Open Access

Vincristine-induced vocal cord palsy and successful re-treatment in a patient with diffuse large B cell Lymphoma: a case report

BMC Research Notes20147:318

https://doi.org/10.1186/1756-0500-7-318

Received: 9 December 2013

Accepted: 26 May 2014

Published: 27 May 2014

Abstract

Background

Vincristine, a type of vinca alkaloid, is widely used in the treatment of various childhood and adult malignancies. A well-known side effect of vincristine is its neurotoxicity and it is rarely indicted in vagus nerve involvement. Vincristine induced vocal cord palsy is a potentially reversible condition, with the mainstay of therapy being withdrawal of the offending drug. However, there are no clear guidelines regarding the possibility of re-treatment with the causative agent.

Case presentation

A 58 year old Asian male presented with constipation and abdominal distension. Diagnostic investigations revealed stage IVB diffuse large B cell lymphoma (DLBCL). The patient was subsequently started on R-CHOP (Rituximab, Cyclophosphamide, Doxorubicin, Vincristine, and Prednisolone). On day twelve of receiving course four of R-CHOP, our patient presented to the hospital with a history of hoarseness of voice. Clinical and radiological examination revealed bilateral vocal cord palsy. Tracheostomy was done in view of a compromised airway. The patient subsequently went on to receive two more cycles of R-CHOP. Two weeks later Flexible laryngoscopy showed no lesion and the vocal cords were moving normally. The tracheostomy was removed. His voice has improved since and the patient is currently in remission.

Conclusion

The occurrence of vincristine induced vocal cord palsy has been well reported in the literature. We strongly believe that our patient developed vocal cord palsy secondary to vincristine. The uniqueness of our patient’s case lies in successful re-treatment of our patient with the offending drug. To the best of our knowledge this is the third instance where a patient was successfully re-treated with vincristine after having developed vocal cord palsy as a result of its use.

Keywords

Vincristine Vocal cord palsy Re-treatment

Background

Vincristine, a type of vinca alkaloid, is widely used in the treatment of various childhood and adult malignancies. Peripheral neuropathy is a well-known and recognized side effect of this drug. However, there atypical neurotoxic manifestations of vincristine, some of which may be fatal. Early recognition of such neurological complications and their prompt management may lead to complete recovery.
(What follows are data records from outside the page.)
(** A request without authority: it is counted, and answered 401. *)
Definition refused (s : Served) : HttpResponse * Served :=
  (mkHttpResponse 401 (BError "unauthorized"),
   mkServed (set_metrics (Metrics.IncAuthFail (e_metrics (v_engine s))) (v_engine s)) (v_server s) (v_clients s)).

Lemma guarded_refused r s txid : authorized (v_server s) r = false ->
  run (handleConfig r) s = refused s /\ run (handleStop r) s = refused s /\ run (handleStatus r) s = refused s /\
  run (handleArcadeTxStatus r txid) s = refused s.
Proof.
  intros Ha. unfold handleConfig, handleStop, handleStatus, handleArcadeTxStatus, prepareAuthenticatedPost.
  rewrite !run_mbind, run_authorize, Ha. done.
Qed.

(** C15: without the admin token nothing can be changed.  A request that does not
    carry it (and whose token does not collide with it under SHA-256) leaves the
    server, and all of the engine but its metrics, as they were; on a guarded route
    it is answered 401 and reaches neither Arcade nor the engine, only the counter
    of failed authentications is incremented. *)
Theorem unauthorized_changes_nothing (r : HttpRequest) (s : Served) :
  (forall token, to_bytes (hqAuthorization r) = to_bytes "Bearer " ++ token ->
     Sha256.Sum256 token = Sha256.Sum256 (to_bytes (Config.AdminToken (sCfg (v_server s)))) ->
     token = to_bytes (Config.AdminToken (sCfg (v_server s)))) ->
  to_bytes (hqAuthorization r) <> to_bytes "Bearer " ++ to_bytes (Config.AdminToken (sCfg (v_server s))) ->
  let '(resp, s') := run (serve r) s in
  untouched s s' /\
  forall rt, pathOf (hqPath r) = Some rt -> hqMethod r ∈ methods rt -> guarded rt = true ->
    hpStatus resp = 401 /\ v_clients s' = v_clients s /\
    e_metrics (v_engine s') = Metrics.IncAuthFail (e_metrics (v_engine s)).
Proof.
  intros Hcol Hne. assert (authorized (v_server s) r = false) as Hauth.
  { apply not_true_iff_false. rewrite authorized_spec. intros (token & Heq & _ & _ & Hsum).
    apply Hne. by rewrite <- (Hcol token Heq Hsum). }
  unfold serve. destruct (pathOf (hqPath r)) as [rt|]; [|split; [apply untouched_refl|done]].
  destruct (decide (hqMethod r ∈ methods rt)) as [Hm|Hm].
  2: { rewrite bool_decide_eq_false_2 by done. split; [apply untouched_refl|]. by intros ? [= <-]. }
  rewrite bool_decide_eq_true_2 by done. cbn [negb].
  assert (untouched s (refused s).2) as Href by (split; [done|by eexists]).
  destruct rt as [| | | | | |txid]; try (split; [apply untouched_refl|]; by intros ? [= <-]).
  - rewrite (proj1 (guarded_refused r s "" Hauth)). by split.
  - rewrite (proj1 (proj2 (guarded_refused r s "" Hauth))). by split.
  - pose proof (run_handleReadyz s) as Hr. destruct (run handleReadyz s) as [resp s']. destruct Hr as (He & Hs & _).
    split; [|by intros ? [= <-]]. split; [done|]. exists (e_metrics (v_engine s)). rewrite He. by destruct (v_engine s).
  - rewrite (proj1 (proj2 (proj2 (guarded_refused r s "" Hauth)))). by split.
  - unfold handleMetrics. rewrite run_mbind, run_onEngine. simpl. destruct (Metrics.Handler _) as [status [text|]];
      (split; [|by intros ? [= <-]]); (split; [done|]); exists (e_metrics (v_engine s)); by destruct (v_engine s).
  - rewrite (proj2 (proj2 (proj2 (guarded_refused r s txid Hauth)))). by split.
Qed.
Lemma initialUTXOs_wpi mode (b : Boot) : ds_wf (b_store b) ->
  wpi (guarded_file mode b) (initialUTXOs mode) (fun r b' => guarded_file mode b b' /\
    match r with
    | Ok us => ~ refused mode b /\ recorded b' = ModeScriptHash mode /\ initial mode b us b'
    | Err _ => True
    end) b.
Proof.
  intros Hwf. assert (guarded_file mode b b) as Hg by (split_and!; auto).
  unfold initialUTXOs. apply wpi_bind. cbn [gets act wpi fst snd]. split; [done|].
  destruct (ds_LoadAll (b_store b)) as [us|x] eqn:Hl; [|done]. destruct (loaded_tips b us Hwf Hl) as [Hperm Hnil].
  apply wpi_bind. eapply wpi_mono; [done| |apply ensureStateMatchesMode_wpi; [done|]].
  2: { rewrite <- Hnil. by case_bool_decide. }
  intros [x|] b1 (Hg1 & Hw1 & Hok); [done|]. destruct (Hok eq_refl) as [Hnr Hr1].
  case_bool_decide as Hus; cbn [negb].
  - apply wpi_bind. cbn [outside act wpi]. rewrite Hw1. destruct (FetchUTXOs (ModeScriptHash mode) (b_world b)) as [r w] eqn:Hf.
    cbn [fst snd]. assert (guarded_file mode b (mkBoot (b_store b1) w)) as Hg2 by exact Hg1. split; [done|].
    destruct r as [us'|]; cbn [wpi]; [|done]. split_and!; [done|done|done|]. right. by rewrite <- Hnil.
  - cbn [wpi]. split_and!; [done..|]. left. by split_and!.
Qed.

(** C7: chains are never resumed under another lock script.  Whatever the start of
    a process does, and wherever it stops, the file keeps its UTXOs and its pending
    records, and a recorded lock script stays the one it was created with.  When
    UTXOs are returned, the file was not refused, is recorded for the configured
    mode, and they are the stored ones, or, only for a file that has none, those
    listed for the mode's script; and a file to be refused, once read, is reported as
    such and left as it is, with nothing asked of the network. *)
Theorem state_belongs_to_mode mode (b : Boot) :
  ds_wf (b_store b) ->
  (forall b', reaches (initialUTXOs mode) b b' -> guarded_file mode b b') /\
  let '(r, b') := run (initialUTXOs mode) b in
  (forall us, r = Ok us -> ~ refused mode b /\ recorded b' = ModeScriptHash mode /\ initial mode b us b') /\
  (refused mode b -> forall us rec, ds_LoadAll (b_store b) = Ok us -> ds_GetMeta MetaLockScriptHash (b_store b) = Ok rec ->
     b' = b /\ exists x, r = Err x /\ errors_is x (if bool_decide (recorded b = ""%string) then ErrLegacyState else ErrStateMismatch) = true).
Proof.
  intros Hwf. pose proof (initialUTXOs_wpi mode b Hwf) as Hwp. split.
  { intros b' Hr. refine (wpi_reaches _ _ _ _ b' _ Hwp Hr). split_and!; auto. }
  destruct (run (initialUTXOs mode) b) as [r b'] eqn:Hrun. destruct (wpi_run _ _ _ _ _ _ Hwp Hrun) as [_ Hok]. split.
  { intros us ->. exact Hok. }
  intros Href us rec Hl Hrec. revert Hrun. unfold initialUTXOs, ensureStateMatchesMode, mbind, prog_bind.
  cbn [gets act pbind run]. rewrite Hl. cbn [gets act pbind run]. rewrite Hrec.
  apply GetMeta_law in Hrec; [|done]. fold (recorded b) in Hrec. subst rec.
  destruct (loaded_tips b us Hwf Hl) as [_ Hnil]. destruct Href as [[Hne Hm]|[He Ht]].
  - rewrite !(bool_decide_eq_false_2 (recorded b = _)) by done. cbn [negb andb pbind run]. intros [= <- <-]. split; [done|]. by eexists.
  - rewrite !(bool_decide_eq_true_2 (recorded b = ""%string)) by done. rewrite (bool_decide_eq_false_2 (us = [])) by (by rewrite Hnil).
    cbn [negb andb pbind run]. intros [= <- <-]. split; [done|]. by eexists.
Qed.
End guard.

(** ** Restarting the process *)

Section restart.
Context `{SdkLaws} `{!TxidLaws} `{Prometheus} {D : Type} `{DurableStoreLaws D} {W : Type} `{World W}.

Abbreviation E := (Engine (D:=D) (W:=W)).
Abbreviation Boot := (Boot (D:=D) (W:=W)).

(** A start that succeeds has run [restore] on a new engine over the guarded file. *)
Lemma start_restores cfg history (b : Boot) (e2 : E) : ds_wf (b_store b) -> fileTips b <> ∅ ->
  (run (start cfg history) b).1 = Ok e2 ->
  exists mode us e1 e3, loaded us e1 /\ durable e1 /\ tips e1 = fileTips b /\ pendings e1 = filePending b /\
    e_mode e1 = mode /\ e_log e1 = history /\ ~ refused mode b /\
    run (restore us) e1 = (None, e3) /\ e2 = set_metrics (e_metrics e2) e3.
Proof.
  intros Hwf Hne. unfold start. destruct (NewMode _ _ _) as [mode|x] eqn:Hmode; [|done].
  unfold mbind at 1, prog_bind. rewrite run_bind. destruct (run (initialUTXOs mode) b) as [[us|x] b1] eqn:Hrun; [|done].
  destruct (wpi_run _ _ _ _ _ _ (initialUTXOs_wpi mode b Hwf) Hrun) as ((Hwf1 & Ht1 & Hp1 & _) & Hnr & _ & Hus).
  cbn [gets act mbind prog_bind pbind run]. unfold New. cbn [oMode engineOptions oBroadcaster negb].
  set (opts := engineOptions _ _ _ _ _). set (e1 := newEngine opts mode (b_world b1) history).
  destruct (run (startup opts) e1) as [[x|] e2'] eqn:Hst; [done|]. intros [= <-].
  revert Hst. unfold startup, mbind, prog_bind. rewrite run_bind. cbn [oInitialUTXOs opts engineOptions].
  destruct (run (restore us) e1) as [[x|] e3] eqn:Hres; [done|]. intros [= <-].
  exists mode, us, e1, e3. split_and!; try done.
  - right. split; [|done]. destruct Hus as [(_ & Hperm & _)|[He _]]; [|done]. unfold tips, e1, opts. simpl.
    change (v_utxos (ds_view (b_store b1))) with (fileTips b1). by rewrite Ht1.
  - split; [|by eexists]. split; [apply is_heap_nil|exact Hwf1].
Qed.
We present a case of a fifty eight year old man receiving R-CHOP for DLBCL who suddenly developed bilateral vocal cord palsy secondary to vincristine induced neurotoxicity. He had spontaneous recovery of neurological function despite continuation of the drug.

Case presentation

We report the case of a 58 year old man who presented in August 2012 with complaints of constipation and abdominal distension. His workup revealed stage IVB diffuse large B cell lymphoma (DLBCL). He was subsequently started on systemic chemotherapy with R- CHOP (Rituximab 375 mg/m2, Cyclophosphamide 750 mg/m2, Doxorubicin 50 mg/m2, Vincristine 1.8 mg/m2,, and Prednisolone 50 mg/m2,) with an excellent clinical response. He received four courses of R-CHOP uneventfully till November 2012. On day twelve of course four, the patient presented to the hospital with a history of hoarseness of voice, difficulty in breathing and cough. On physical examination the patient was found to have bilateral wheeze and stridor. The patient was not taking any antibacterial or antifungal drugs at that point in time. Laboratory work up was significant for neutropenia with an absolute neutrophil count (ANC) of 336. CT was performed, which showed a hyper dense mass lesion involving right aryepiglottic fold extending into right vocal cord, which was new and not present on the earlier scan (Figure 1). The remainder of the scan revealed significant improvement of overall disease process with substantial reduction in size of enlarged mesenteric lymph nodes and resolution of gross ascites along with non-visualization of diffuse omental nodularity, caking and retroperitoneal lymph nodes.
Figure 1

CT scan of the neck showing a hyper dense mass lesion involving right aryepiglottic fold extending into right vocal cord.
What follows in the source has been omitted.